Abstract Body

Research for the treatment of Parkinson’s disease is moving in two directions: one to delay or alt disease progression and another to provide better symptomatic treatment. Alpha-synuclein (α-Syn) is a major component of pathology that characterizes several neurodegenerative disorders including PD, dementia with Lewy bodies, and MSA. In synucleinopathies, the synuclein protein can misfold and aggregate to form soluble aggregates and insoluble fibrils that contribute to neuronal death. This disease-causing synuclein can be propagated and transmitted from neuron to neuron, resulting in an infection-like spread of neuronal death.
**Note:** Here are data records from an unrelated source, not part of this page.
(** ** Resolution *)

(** [followRedone] from an id: an item that was undone and redone lives on in the
    item that [redone] names. The item, if the last id is one, and the offset in it;
    [None] when the fuel is not enough. *)
Fixpoint followRedone (fuel : nat) (s : shared) (nextID : ID) (diff : Z) (item : option nat) : option (option nat * Z) :=
  match fuel with
  | O => None
  | S fuel' =>
      let nextID := if 0 <? diff then GenID (Client nextID) (Clock nextID + diff) else nextID in
      match @getStruct _ (refStruct (heap_of s)) interpolate (d_store (sh_doc s)) nextID with
      | Some (RItem p) =>
          match heap_of s !! p with
          | Some it =>
              let diff := Clock nextID - Clock (i_id it) in
              match i_redone it with
              | None => Some (Some p, diff)
              | Some redone => followRedone fuel' s redone diff (Some p)
              end
          | None => Some (item, diff)
          end
      | _ => Some (item, diff)
      end
  end.

(** [doc.getGeneric]: an unknown name is registered as an empty type. *)
Definition getGeneric (s : shared) (name : gostring) : nat * shared :=
  match sh_share s !! name with
  | Some t => (t, s)
  | None =>
      let d := sh_doc s in
      let t := d_next d in
      (t, mkShared (set_next (t + 1) (set_types (<[t := mkType None ∅ 0 None 0 false 0 false]> (d_types d)) d)) (<[name := t]> (sh_share s)) (sh_indexes s))
  end.

(** [t.getItem() == nil || !t.getItem().isDeleted()]. *)
Definition typeAlive (s : shared) (ty : ytype) : bool :=
  match t_item ty with None => true | Some p => match heap_of s !! p with Some it => negb (i_deleted it) | None => true end end.

Definition knows (s : shared) (id : ID) : result bool :=
  match @getState _ (refStruct (heap_of s)) (d_store (sh_doc s)) (Client id) with Ok state => Ok (Clock id <? state) | Err e => Err e end.

(** The visible start of the anchor: from the index, or by the walk to the left. *)
Definition anchorIndex (s : shared) (t : nat) (ty : ytype) (right : nat) (it : item) : Z :=
  match (if bool_decide (i_left it <> None) || bool_decide (i_right it <> None) then indexedVisibleStart (heap_of s) ty (sh_indexes s !! t) right else None) with
  | Some start => start
  | None => foldr (fun n index => (if live n.2 then i_length n.2 else 0) + index) 0 (leftItems (heap_of s) (i_left it))
  end.

(** The position of an element of an item. *)
Definition positionOf (s : shared) (right : nat) (diff assoc : Z) : result (option absolutePosition) :=
  match heap_of s !! right with
  | None => Err ErrPanic
  | Some it =>
      match i_parent it with
      | ParentType t =>
          match d_types (sh_doc s) !! t with
          | None => Err ErrPanic
          | Some ty =>
              let index := if typeAlive s ty then anchorIndex s t ty right it + (if live it then (if 0 <=? assoc then diff else diff + 1) else 0) else 0 in
              Ok (Some (mkAbsolute t index assoc))
          end
      | _ => Err ErrPanic
      end
  end.

Definition resolveItem (fuel : nat) (s : shared) (rightID : ID) (assoc : Z) : option (result (option absolutePosition)) :=
  match knows s rightID with
  | Err e => Some (Err e)
  | Ok false => Some (Ok None)
  | Ok true =>
      r ← followRedone fuel s rightID 0 None;
      Some match r with
           | (None, _) => Ok None
           | (Some anchor, diff) => positionOf s anchor diff assoc
           end
  end.

Definition resolveTypeID (fuel : nat) (s : shared) (typeID : ID) : option (result (option nat)) :=
  match knows s typeID with
  | Err e => Some (Err e)
  | Ok false => Some (Ok None)
  | Ok true =>
      r ← followRedone fuel s typeID 0 None;
      Some (Ok (p ← r.1; it ← heap_of s !! p; match i_content it with contentType t => Some t | _ => None end))
  end.

(** The end of a type, or its beginning. *)
Definition resolveEnd (s : shared) (t : nat) (assoc : Z) : result (option absolutePosition) :=
  match d_types (sh_doc s) !! t with
  | Some ty => Ok (Some (mkAbsolute t (if 0 <=? assoc then t_length ty else 0) assoc))
  | None => Err ErrPanic
  end.

(** The outer [None] is a lack of fuel; the document can gain a root type. *)
Definition CreateAbsolutePositionFromRelativePosition (fuel : nat) (rpos : relativePosition) (s : shared) : option (result (option absolutePosition) * shared) :=
  match rel_item rpos with
  | Some rightID => r ← resolveItem fuel s rightID (rel_assoc rpos); Some (r, s)
  | None =>
      if decide (rel_tname rpos = []) then
        match rel_type rpos with
        | Some typeID => o ← resolveTypeID fuel s typeID; Some (match o with Ok (Some t) => resolveEnd s t (rel_assoc rpos) | Ok None => Ok None | Err e => Err e end, s)
        | None => Some (Ok None, s)
        end
      else let '(t, s') := getGeneric s (rel_tname rpos) in Some (resolveEnd s' t (rel_assoc rpos), s')
  end.

End Positions.

(** ** What a position means *)
Section Theory.
Context {V : Type} (interpolate : Z -> Z -> Z -> Z).
Context (Hinterp : forall clock span end_, 0 < span -> 0 <= clock <= span -> 0 <= end_ -> 0 <= interpolate clock span end_ <= end_).
Abbreviation item := (itemStruct V).
Abbreviation heap := (gmap nat (itemStruct V)).
Abbreviation heap_of s := (d_items (sh_doc s)).
Implicit Types (h : heap) (it : item) (s : @shared V).

(** The characters of a list, with their visibility. *)
Definition marked h (ps : list nat) : list (ID * bool) := withItems h ps ≫= fun x => (fun c => (c, live x.2)) <$> chars x.2.
Definition visible (l : list (ID * bool)) : list ID := fst <$> filter (fun x => x.2 = true) l.

(** The visible characters before [c]. *)
Fixpoint rank (c : ID) (l : list (ID * bool)) : Z :=
  match l with [] => 0 | (c', v) :: l' => if decide (c' = c) then 0 else (if v : bool then 1 else 0) + rank c l' end.

(** Where a position that is attached to [c] stands: before [c], or behind it when
    it is attached to the character on the left; where [c] has been deleted, in its
    place. *)
Definition stands (assoc : Z) (c : ID) (l : list (ID * bool)) : Z :=
  rank c l + (if (assoc <? 0) && bool_decide ((c, true) ∈ l) then 1 else 0).

Lemma marked_app h ps ps' : marked h (ps ++ ps') = marked h ps ++ marked h ps'.
Proof. unfold marked. by rewrite withItems_app, bind_app. Qed.

Lemma marked_cons h p it ps : h !! p = Some it -> marked h (p :: ps) = ((fun c => (c, live it)) <$> chars it) ++ marked h ps.
Proof. intros E. unfold marked. by rewrite (withItems_cons h p it ps E). Qed.

Lemma visible_app l l' : visible (l ++ l') = visible l ++ visible l'.
Proof. unfold visible. by rewrite list.filter_app, fmap_app. Qed.

Lemma visible_block (b : bool) (cs : list ID) : visible ((fun c => (c, b)) <$> cs) = if b then cs else [].
Proof.
  induction cs as [|c cs IH]; [by destruct b|]. change ((fun c => (c, b)) <$> c :: cs) with ([(c, b)] ++ ((fun c => (c, b)) <$> cs)). rewrite visible_app, IH. by destruct b.
Qed.

Lemma visible_cons h p it ps : h !! p = Some it -> visible (marked h (p :: ps)) = (if live it then chars it else []) ++ visible (marked h ps).
Proof. intros E. by rewrite (marked_cons h p it ps E), visible_app, visible_block. Qed.

Lemma length_chars it : 0 < i_length it -> Z.of_nat (length (chars it)) = i_length it.
Proof. intros Hl. unfold chars. rewrite length_run. lia. Qed.

Lemma visible_length h ps : cells_ok (withItems h ps) -> (forall p, p ∈ ps -> is_Some (h !! p)) -> Z.of_nat (length (visible (marked h ps))) = vlen (withItems h ps).
Proof.
  induction ps as [|p ps IH]; intros Hc Hin; [done|]. destruct (Hin p) as [it E]; [by left|]. rewrite (visible_cons h p it ps E), (withItems_cons h p it ps E) in *. apply list.Forall_cons in Hc as [[Hl _] Hc]. cbn [snd vlen] in *. rewrite length_app, Nat2Z.inj_add, IH; [|done|intros q Hq; apply Hin; by right].
  destruct (live it); [by rewrite length_chars|done].
Qed.

Lemma lookup_run c k n i : (i < n)%nat -> run c k n !! i = Some (GenID c (k + Z.of_nat i)).
Proof.
  revert k i. induction n as [|n IH]; intros k i Hi; [lia|]. destruct i as [|i]; cbn [run lookup list_lookup]; [by rewrite Z.add_0_r|]. rewrite IH by lia. do 2 f_equal. lia.
Qed.

Lemma lookup_chars it i : 0 <= i < i_length it -> chars it !! Z.to_nat i = Some (GenID (Client (i_id it)) (Clock (i_id it) + i)).
Proof. intros Hi. unfold chars. rewrite lookup_run by lia. by rewrite Z2Nat.id by lia. Qed.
Two studies with passive immunotherapies has been concluded. The PASADENA study tested prasinezumab and despite the primary end-point was not met positive signals were seen. A phase IIB study with this drug just started. The PARK study with BIIB054 did not met primary and secondary en-points. The ORCHESTRA study with UCB0059, an oral Asyn antibody is also recruiting. Attention is now paid to genetic forms of parkinsonism. Two molecules are in clinical trials for GBA mutation, ambroxol and venglustat and one for patients with LRKK2 mutation, DNL151. But research is also active for symptomatic treatment. Two rescue therapy were just approved an inhaling formulation of levodopa and a sublingual apomorphine. Moreover to achive a more contnuos delivery of drug two subcutaneous preparation of levodopa are in clinical trials and olso an otal micropump able to deliver levodopa continuously. A new dopamine agonist, tavapadon and two drugs for dyskinesia are in clinical trial too.